Wednesday, April 14, 2004

Getting rid of the meat. Jettisoning obsolete human baggage. When to say "when"? Is there a critical threshold where the route to transhuman ascendancy takes an abrupt downward fork?

It's conceivable humans will eventually have the technology to edit their own memories, rearranging their mental furniture as casually as dragging icons across a computer desktop. Can we trust ourselves with such ability? What will we decide to delete?

Click and drag . . . Click and drag . . .

Are you sure you want to delete the contents of the Recycle Bin?

Assuming you click "yes," the you that ponders the outcome is a new and different you. Maybe not a substantially different you -- but then again, how will you ever know?





Some hobbyist technophiles buy ancient computers so they can pore over the contents of their hard drives, upon which all sorts of esoteric (and sometimes useful) data can be found languishing. I can imagine neuro-hackers 50 years from now lopping the heads off fresh corpses and purging their brains of recoverable memories.
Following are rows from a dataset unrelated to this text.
Definition judge (errs : list field_error) (component : Component) : outcome (list field_error) :=
  let* r := feasible component modelDeploymentScalerFeasibilityBudget in
  if r.1 then Done errs
  else if r.2 <=? 0 then Done errs
  else Done (errs ++ [ErrInvalid "spec.roles" (VString (roleNames component))]).

Definition validateModelDeploymentScalerRatioFeasibility (spec : PolicySpec) : outcome (list field_error) :=
  let* components := modelDeploymentScalerComponents spec in
  fold_outcome judge [] components.
End feasibility.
Recycling them. Sifting through the sensory debris of subjective centuries. Blood from a stone.

Maybe this has already happened. Maybe I'm already dead and someone is simply rummaging through the contents of my brain. Looking for something, perhaps. Or maybe simply for the vicarious hacker thrill: What did this guy think about? Talk about voyeurism; it doesn't get any more intimate than that.

More disturbing is the prospect that probing a nonliving mind can actually trick the dead person's synapses into a spurious sense of autonomy -- the tragic misconception that this is real when in fact reality bears no resemblance to the images and sensations triggered by the scanning process. And what is consciousness, really, but a sensation?

Dead frogs can be made to jump by jolts of electricity applied to the right muscles in the proper sequence. In a strictly biomechanical sense, the frog is tugged back in time, restored to a clumsy semblance of functionality. A dormant human brain may not be as sacrosanct as we assume. "Dead" brains may even be a valuable commodity for a near-future information economy.

So what do we call this technologically assisted parody of thought? Can the brain being hacked be made to experience new stimuli or is it read-only-memory? Perhaps more pertinently, is there a qualitative difference between the thoughts of a living brain and the synaptic acrobatics of a dead brain commanded to believe it's actually alive?

If not, then the definition of "alive" begs redefinition. As proponents of cryonic suspension are justly fond of pointing out, it certainly wouldn't be the first time in medical history that we've been forced to revise our criteria for death.